HACHBORN (kobinet) Heute ist Welt Multiple Sklerose Tag. Leider kann entgegen bisheriger Tradition keine öffentliche Veranstaltung dazu stattfinden. Deswegen setzen MS Selbsthilfegruppen durch öffentliche Stellungnahmen an diesem Tag kleine Zeichen. Das ist ein Tag, der nicht nur für sie ein besonders wichtiger Tag ist in diesen Zeiten der Pandemie, der Verstummung und Unischtbarkeit.
In diesem Jahr lautet das Motto „stay connected“- bleib verbunden. „Man kann aber nur verbunden bleiben, wenn über die Pandemie nicht die Fäden der Selbsthilfe verloren gegangen sind“, so Bernd Gökeler, der Gruppenleiter der MS Selbsthilfegruppe Marburg-Biedenkopf. Selbsthilfe lebt von der persönlichen Begegnung, von Vertrauen und menschlicher Nähe, so betont Gökeler und berichtet, dass dies in der MS SHG Marburg-Biedenkopf auch im 40. Jahr ihres Bestehens versucht wird. Grundpfeiler ist, nach seinen Worten, möglichst alle, unabhängig vom Grad Ihrer Einschränkungen, bei allem einzubeziehen.
Menschen mit chronischer Erkrankung und Behinderung sind verstummt und waren zum eigenen Schutz in größtmöglicher Isolation. Gökeler berichtet, dass er fast mit einem Neustart nach den Öffnungen rechnet, einer Selbsthilfe 2.0, wie er es nennt, die für die Mehrheit der Mitglieder und den überwiegenden Teil des Angebotes eben nicht digital sein kann. So bietet die MS Selbsthilfegruppe Motologietherapiekurse an, die leben von der Gemeinschaft, dem Ideenreichtum der Therapeutinnen und Therapeuten, die damit für die Teilnehmerinnen und Teilnehmer wieder die Verbindung ihres Körpers und ihrer Psyche spürbar machen um sich als Ganzes zu erleben. Ausflüge und Gruppenfreizeiten sind gedacht, um einen Tapetenwechsel auch für die Menschen zu ermöglichen, die sonst dazu keinerlei Gelegenheit mehr haben, unter Einbeziehung deren Angehörigen. Das ungezwungene gemeinschaftliche Erleben ohne sich ständig erklären zu müssen und die Scham über das nicht mehr alles zu können für ein paar Stunden vergessen sind dabei der Kern des Anliegens.
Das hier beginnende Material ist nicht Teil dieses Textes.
(** Writing [p'] over an open proposal of the same kind activates nothing. *)
Lemma gov_ok_update n g g' id p p' :
  gov_ok n g -> g_proposals g !! id = Some p -> finalized (p_status p) = false ->
  g_proposals g' = <[id := p']> (g_proposals g) -> g_nonce g' = g_nonce g ->
  p_id p' = p_id p -> p_kind p' = p_kind p -> executed_fields p' ->
  (paused g' = paused g \/ active_unpause p = true /\ active_unpause p' = false) ->
  (forall k, 0 <= version_of g' k <= n + 1) -> (forall k, exists l, param_history g' k l) ->
  Forall event_ok (g_audit_log g') -> gov_ok (n + 1) g'.
Proof.
  intros Hok Hp Hf Hps Hn Hid Hkind Hex Hpa Hv Hh Hlog. pose proof (go_ids _ _ Hok _ _ Hp) as [Hpid Hlt].
  assert (Hact : active_unpause p' = true -> active_unpause p = true)
    by (rewrite !active_status; by rewrite Hkind; intros [-> _]).
  eapply gov_ok_write; try done; rewrite ?Hn; try (destruct (go_nonce _ _ Hok); lia); try congruence.
  - intros Ha. pose proof (Hact Ha) as Hap. split.
    + destruct Hpa as [->|[_ ?]]; [by eapply (go_paused _ _ Hok)|congruence].
    + intros j q Hq Hqa. by eapply (go_single _ _ Hok).
  - intros j q Hj Hq Hqa. destruct Hpa as [->|[Hap _]]; [by eapply (go_paused _ _ Hok)|].
    exfalso. apply Hj. by eapply (go_single _ _ Hok).
Qed.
Gruppentreffen mit Maske und 1,50 Meter Abstand ohne etwas verzehren zu dürfen schaffen dafür kaum ein Klima.
Wichtig ist wenigstens an diesem Tag wieder Gesicht zeigen zu können, so Gökeler, denn Menschen mit Behinderung oder chronischer Erkrankung sind aus dem öffentlichen Fokus vollkommen verschwunden. Das Gegenteil von Inklusion bildete die Lebenswirklichkeit. Die über Monate erlebte Ausgrenzung muss durch aktives Einbinden gemildert werden.
Gökeler hofft sehr, dass die Öffnungen und der ausbrechende Verteilungskampf nicht, wie schon in der Pandemie, so auch nach der Pandemie die Schwächsten vergisst oder ignoriert. Behindern ist heilbar, jeder einzelne Mensch in Deutschland trägt dafür an seinem Platz Mitverantwortung, schließt Gökeler appellierend.